Within the listing below, the lines to output run from the one containing "field is written" through the one containing "- The progress"; copy them exactly and nothing else.

▸ DATA TO USE:
———

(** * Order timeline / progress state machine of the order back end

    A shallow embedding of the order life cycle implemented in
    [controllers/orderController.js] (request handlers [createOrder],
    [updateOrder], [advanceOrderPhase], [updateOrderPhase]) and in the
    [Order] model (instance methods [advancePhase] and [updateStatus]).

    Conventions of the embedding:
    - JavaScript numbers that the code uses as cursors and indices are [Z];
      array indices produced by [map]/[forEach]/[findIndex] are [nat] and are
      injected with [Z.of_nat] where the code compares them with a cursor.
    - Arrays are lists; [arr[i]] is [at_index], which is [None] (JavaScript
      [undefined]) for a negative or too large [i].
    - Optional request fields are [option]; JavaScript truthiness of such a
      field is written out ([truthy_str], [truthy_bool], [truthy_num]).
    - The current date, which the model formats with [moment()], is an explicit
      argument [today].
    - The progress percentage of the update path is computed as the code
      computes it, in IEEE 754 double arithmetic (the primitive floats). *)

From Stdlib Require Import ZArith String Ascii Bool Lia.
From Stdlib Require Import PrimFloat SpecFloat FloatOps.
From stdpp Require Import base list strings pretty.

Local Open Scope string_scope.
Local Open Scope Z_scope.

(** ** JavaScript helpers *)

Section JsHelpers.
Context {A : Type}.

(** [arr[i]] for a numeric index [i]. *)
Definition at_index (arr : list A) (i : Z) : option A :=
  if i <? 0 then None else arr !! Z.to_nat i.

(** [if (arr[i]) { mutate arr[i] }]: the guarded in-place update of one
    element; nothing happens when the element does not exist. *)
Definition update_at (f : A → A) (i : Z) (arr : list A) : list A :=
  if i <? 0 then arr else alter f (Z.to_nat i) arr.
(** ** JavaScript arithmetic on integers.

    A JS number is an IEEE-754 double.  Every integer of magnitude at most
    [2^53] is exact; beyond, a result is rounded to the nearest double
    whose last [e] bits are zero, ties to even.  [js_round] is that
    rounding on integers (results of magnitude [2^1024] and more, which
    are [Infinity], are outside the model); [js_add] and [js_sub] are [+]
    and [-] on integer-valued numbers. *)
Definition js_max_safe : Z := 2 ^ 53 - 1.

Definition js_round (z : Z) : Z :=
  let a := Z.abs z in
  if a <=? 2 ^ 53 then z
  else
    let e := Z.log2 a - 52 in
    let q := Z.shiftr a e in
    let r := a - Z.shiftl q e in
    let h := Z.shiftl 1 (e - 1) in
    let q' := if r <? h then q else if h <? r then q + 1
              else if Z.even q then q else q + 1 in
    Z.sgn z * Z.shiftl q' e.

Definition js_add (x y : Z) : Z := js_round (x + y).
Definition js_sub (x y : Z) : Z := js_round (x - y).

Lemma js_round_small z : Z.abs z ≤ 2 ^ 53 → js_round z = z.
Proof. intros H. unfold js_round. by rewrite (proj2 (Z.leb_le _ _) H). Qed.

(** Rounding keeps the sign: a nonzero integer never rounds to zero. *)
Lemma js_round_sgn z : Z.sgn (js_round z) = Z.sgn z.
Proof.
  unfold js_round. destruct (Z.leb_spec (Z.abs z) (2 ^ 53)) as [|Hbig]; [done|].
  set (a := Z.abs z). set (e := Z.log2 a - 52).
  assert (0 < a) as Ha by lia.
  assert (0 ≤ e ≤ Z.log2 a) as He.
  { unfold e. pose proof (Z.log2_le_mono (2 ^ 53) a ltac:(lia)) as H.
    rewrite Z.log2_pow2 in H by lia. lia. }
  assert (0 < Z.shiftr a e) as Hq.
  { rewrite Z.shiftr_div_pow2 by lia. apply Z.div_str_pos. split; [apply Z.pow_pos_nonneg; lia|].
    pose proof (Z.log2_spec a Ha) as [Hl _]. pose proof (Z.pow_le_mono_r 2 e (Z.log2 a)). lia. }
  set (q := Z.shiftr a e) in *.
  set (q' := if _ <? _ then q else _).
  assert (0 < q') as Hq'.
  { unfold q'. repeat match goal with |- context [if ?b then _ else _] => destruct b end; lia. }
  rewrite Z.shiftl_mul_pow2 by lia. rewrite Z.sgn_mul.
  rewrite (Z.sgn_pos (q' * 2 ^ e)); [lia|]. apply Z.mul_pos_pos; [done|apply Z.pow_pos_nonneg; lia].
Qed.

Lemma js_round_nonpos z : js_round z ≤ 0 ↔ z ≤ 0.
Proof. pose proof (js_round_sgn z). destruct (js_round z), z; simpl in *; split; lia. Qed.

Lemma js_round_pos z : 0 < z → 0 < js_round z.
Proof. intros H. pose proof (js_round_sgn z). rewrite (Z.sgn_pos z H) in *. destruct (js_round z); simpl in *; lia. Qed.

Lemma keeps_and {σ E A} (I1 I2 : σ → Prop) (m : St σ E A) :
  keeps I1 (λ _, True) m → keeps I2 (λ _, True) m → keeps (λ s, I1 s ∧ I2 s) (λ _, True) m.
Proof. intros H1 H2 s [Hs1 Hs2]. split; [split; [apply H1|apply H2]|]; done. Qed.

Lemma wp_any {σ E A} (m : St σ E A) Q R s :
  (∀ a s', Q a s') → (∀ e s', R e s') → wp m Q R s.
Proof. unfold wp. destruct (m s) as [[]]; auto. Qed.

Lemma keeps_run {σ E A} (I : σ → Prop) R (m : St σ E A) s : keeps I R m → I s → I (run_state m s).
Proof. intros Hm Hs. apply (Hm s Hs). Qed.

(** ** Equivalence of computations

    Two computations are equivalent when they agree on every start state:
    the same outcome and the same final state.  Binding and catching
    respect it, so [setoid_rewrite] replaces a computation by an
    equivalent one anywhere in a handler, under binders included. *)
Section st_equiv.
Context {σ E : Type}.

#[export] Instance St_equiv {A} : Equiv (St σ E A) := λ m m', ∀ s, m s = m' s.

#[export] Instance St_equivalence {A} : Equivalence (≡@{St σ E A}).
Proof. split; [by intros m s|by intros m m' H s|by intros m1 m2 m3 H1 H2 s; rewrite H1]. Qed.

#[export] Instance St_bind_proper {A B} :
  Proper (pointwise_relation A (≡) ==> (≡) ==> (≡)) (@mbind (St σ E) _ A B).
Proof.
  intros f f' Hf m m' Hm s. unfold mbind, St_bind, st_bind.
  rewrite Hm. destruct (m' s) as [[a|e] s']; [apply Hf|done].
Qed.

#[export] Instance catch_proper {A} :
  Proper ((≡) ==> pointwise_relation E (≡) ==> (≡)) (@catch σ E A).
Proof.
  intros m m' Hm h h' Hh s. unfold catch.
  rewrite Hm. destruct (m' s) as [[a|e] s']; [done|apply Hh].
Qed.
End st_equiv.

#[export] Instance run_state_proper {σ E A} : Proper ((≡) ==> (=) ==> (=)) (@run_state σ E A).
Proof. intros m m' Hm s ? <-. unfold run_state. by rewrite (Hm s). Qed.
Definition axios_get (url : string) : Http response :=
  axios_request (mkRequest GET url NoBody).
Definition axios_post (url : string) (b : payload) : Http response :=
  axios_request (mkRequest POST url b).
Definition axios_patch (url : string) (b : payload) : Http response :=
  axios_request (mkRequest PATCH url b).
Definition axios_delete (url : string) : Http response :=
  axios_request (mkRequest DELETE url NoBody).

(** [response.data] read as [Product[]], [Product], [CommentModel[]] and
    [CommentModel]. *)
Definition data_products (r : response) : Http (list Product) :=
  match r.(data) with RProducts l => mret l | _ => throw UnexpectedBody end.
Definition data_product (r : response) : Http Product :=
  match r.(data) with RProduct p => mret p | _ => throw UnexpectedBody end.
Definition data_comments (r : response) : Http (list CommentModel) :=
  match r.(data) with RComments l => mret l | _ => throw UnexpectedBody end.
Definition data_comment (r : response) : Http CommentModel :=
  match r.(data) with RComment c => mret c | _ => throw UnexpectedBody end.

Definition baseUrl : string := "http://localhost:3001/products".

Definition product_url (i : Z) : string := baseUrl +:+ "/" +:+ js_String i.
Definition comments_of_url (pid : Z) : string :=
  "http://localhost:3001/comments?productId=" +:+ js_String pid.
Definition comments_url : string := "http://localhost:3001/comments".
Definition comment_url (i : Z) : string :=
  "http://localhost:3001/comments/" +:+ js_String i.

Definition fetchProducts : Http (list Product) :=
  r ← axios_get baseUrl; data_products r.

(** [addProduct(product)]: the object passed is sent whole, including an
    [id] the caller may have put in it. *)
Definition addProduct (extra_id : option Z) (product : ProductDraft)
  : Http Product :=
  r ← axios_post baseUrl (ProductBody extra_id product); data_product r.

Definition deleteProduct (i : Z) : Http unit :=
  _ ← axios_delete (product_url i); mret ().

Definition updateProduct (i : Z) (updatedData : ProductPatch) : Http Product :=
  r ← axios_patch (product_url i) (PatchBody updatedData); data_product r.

———

▸ ANSWER TO THIS TASK:
      field is written out ([truthy_str], [truthy_bool], [truthy_num]).
    - The current date, which the model formats with [moment()], is an explicit
      argument [today].
    - The progress percentage of the update path is computed as the code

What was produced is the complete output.